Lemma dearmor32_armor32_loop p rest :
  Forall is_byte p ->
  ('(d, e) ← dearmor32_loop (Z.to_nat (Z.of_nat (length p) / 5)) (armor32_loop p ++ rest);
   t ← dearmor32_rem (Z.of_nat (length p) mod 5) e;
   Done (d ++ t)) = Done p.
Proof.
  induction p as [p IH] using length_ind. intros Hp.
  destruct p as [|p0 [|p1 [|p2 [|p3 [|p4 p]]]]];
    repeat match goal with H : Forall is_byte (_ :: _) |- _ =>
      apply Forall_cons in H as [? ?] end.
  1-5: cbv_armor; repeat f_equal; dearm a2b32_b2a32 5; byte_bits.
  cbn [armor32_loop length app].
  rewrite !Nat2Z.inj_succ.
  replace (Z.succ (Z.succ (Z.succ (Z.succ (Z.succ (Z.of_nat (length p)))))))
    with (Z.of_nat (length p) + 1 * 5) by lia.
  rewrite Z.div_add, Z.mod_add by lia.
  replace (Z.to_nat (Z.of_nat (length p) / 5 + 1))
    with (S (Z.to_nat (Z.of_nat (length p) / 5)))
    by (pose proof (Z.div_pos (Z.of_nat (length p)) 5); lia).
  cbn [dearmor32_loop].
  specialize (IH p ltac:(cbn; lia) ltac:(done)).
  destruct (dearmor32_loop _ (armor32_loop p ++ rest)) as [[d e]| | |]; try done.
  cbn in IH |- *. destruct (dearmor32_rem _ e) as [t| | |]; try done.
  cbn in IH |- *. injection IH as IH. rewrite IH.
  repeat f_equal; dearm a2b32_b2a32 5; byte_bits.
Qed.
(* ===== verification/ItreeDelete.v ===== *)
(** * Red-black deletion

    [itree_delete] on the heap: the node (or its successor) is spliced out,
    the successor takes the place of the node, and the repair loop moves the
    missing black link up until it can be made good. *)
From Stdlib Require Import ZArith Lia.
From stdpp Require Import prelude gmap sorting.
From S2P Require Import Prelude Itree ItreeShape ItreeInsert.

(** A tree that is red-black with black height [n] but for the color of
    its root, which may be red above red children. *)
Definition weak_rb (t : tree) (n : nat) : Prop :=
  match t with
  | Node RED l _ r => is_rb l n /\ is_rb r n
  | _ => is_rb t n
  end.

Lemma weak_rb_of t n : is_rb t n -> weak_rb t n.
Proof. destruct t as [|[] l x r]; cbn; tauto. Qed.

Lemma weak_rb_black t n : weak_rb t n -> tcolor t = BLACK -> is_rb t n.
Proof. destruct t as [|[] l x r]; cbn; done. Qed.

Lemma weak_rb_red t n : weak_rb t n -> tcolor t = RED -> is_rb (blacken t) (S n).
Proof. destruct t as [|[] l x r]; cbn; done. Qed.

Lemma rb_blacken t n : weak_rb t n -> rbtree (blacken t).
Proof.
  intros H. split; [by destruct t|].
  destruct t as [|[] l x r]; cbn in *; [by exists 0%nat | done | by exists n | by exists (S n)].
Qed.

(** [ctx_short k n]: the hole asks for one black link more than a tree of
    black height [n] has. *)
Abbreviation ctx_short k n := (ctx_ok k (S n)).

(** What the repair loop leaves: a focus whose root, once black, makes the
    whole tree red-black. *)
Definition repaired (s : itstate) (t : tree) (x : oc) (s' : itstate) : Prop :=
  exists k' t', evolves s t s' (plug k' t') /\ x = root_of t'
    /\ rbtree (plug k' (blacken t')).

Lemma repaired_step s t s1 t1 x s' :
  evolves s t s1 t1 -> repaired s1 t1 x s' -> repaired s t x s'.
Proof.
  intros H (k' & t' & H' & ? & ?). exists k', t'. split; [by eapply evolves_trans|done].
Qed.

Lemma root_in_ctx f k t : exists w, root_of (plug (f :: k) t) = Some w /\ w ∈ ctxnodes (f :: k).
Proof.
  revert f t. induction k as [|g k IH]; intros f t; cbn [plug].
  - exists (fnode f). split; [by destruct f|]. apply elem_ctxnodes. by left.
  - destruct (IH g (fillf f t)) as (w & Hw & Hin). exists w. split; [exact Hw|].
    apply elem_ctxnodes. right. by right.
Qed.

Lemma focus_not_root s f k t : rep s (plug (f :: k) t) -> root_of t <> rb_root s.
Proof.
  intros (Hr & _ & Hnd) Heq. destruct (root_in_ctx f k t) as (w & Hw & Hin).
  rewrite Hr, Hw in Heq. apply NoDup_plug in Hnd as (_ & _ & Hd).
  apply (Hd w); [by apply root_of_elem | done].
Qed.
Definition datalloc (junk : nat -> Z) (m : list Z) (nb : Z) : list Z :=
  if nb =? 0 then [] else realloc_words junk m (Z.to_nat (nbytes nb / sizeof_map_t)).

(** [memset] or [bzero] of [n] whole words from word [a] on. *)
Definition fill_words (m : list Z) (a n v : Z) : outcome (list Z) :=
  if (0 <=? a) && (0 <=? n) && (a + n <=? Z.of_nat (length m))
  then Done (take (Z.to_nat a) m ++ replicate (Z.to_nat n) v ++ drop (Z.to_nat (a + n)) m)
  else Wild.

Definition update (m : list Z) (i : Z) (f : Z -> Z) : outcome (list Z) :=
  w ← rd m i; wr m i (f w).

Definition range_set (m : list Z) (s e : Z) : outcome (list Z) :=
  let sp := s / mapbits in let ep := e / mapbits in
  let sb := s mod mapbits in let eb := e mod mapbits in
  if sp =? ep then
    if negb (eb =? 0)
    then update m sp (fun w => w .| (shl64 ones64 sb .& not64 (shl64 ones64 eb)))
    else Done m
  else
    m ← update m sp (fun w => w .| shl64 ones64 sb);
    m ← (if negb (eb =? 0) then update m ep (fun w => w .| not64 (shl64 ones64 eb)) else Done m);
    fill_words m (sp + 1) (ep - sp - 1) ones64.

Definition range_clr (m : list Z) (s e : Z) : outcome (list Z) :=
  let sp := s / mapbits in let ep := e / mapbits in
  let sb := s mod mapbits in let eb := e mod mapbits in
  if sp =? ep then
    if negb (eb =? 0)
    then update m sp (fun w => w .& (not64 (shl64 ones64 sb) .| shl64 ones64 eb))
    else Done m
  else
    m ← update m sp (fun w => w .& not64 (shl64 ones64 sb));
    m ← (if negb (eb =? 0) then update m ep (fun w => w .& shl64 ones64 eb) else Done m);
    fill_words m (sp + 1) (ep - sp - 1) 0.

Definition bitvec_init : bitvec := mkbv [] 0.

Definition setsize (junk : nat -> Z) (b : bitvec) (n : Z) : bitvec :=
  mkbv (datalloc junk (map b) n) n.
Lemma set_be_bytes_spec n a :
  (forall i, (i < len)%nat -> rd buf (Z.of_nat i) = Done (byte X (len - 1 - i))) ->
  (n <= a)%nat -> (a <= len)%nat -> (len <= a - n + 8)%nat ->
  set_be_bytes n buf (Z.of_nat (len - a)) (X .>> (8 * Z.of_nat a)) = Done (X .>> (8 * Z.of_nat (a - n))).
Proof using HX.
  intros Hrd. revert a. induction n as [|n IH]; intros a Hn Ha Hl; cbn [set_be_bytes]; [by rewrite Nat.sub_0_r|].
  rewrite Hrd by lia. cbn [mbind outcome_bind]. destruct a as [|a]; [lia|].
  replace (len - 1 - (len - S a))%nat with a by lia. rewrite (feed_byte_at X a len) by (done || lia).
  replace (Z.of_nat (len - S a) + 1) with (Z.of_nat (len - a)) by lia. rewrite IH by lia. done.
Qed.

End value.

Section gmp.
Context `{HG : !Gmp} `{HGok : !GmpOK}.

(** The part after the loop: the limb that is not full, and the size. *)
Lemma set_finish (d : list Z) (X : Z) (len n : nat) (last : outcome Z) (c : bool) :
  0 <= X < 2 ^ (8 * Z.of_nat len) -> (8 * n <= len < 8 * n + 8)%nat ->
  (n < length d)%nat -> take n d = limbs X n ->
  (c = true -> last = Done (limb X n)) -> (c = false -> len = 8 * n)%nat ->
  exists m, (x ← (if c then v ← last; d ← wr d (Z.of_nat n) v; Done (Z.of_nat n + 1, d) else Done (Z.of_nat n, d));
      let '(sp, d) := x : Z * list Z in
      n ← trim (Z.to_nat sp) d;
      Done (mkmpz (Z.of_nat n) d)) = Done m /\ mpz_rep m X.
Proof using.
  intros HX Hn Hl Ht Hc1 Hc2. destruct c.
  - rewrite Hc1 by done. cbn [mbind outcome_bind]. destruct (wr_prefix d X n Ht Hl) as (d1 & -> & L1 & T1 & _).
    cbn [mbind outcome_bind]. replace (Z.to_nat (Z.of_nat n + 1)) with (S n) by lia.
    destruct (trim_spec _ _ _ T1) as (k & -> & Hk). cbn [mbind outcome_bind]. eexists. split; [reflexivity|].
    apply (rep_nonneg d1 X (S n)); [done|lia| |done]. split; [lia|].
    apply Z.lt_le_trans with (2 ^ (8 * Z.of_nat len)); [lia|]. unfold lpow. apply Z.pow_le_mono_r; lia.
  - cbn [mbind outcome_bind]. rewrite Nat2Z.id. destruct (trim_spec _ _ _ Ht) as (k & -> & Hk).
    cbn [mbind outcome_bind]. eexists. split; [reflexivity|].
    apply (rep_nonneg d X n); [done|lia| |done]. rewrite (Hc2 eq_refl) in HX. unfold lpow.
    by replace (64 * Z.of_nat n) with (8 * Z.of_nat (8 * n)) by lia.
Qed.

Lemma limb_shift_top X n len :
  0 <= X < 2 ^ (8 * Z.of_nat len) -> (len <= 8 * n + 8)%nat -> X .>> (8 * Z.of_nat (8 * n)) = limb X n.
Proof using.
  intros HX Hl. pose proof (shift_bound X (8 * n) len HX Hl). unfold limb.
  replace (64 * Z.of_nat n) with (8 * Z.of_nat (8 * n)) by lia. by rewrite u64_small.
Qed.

WHAT TO DO: In the listing above, find the line containing "intros (Hr &" and the line containing "if nb =? 0 then", then repeat those two lines and everything between them exactly.

EXPECTED ANSWER:
  intros (Hr & _ & Hnd) Heq. destruct (root_in_ctx f k t) as (w & Hw & Hin).
  rewrite Hr, Hw in Heq. apply NoDup_plug in Hnd as (_ & _ & Hd).
  apply (Hd w); [by apply root_of_elem | done].
Qed.
Definition datalloc (junk : nat -> Z) (m : list Z) (nb : Z) : list Z :=
  if nb =? 0 then [] else realloc_words junk m (Z.to_nat (nbytes nb / sizeof_map_t)).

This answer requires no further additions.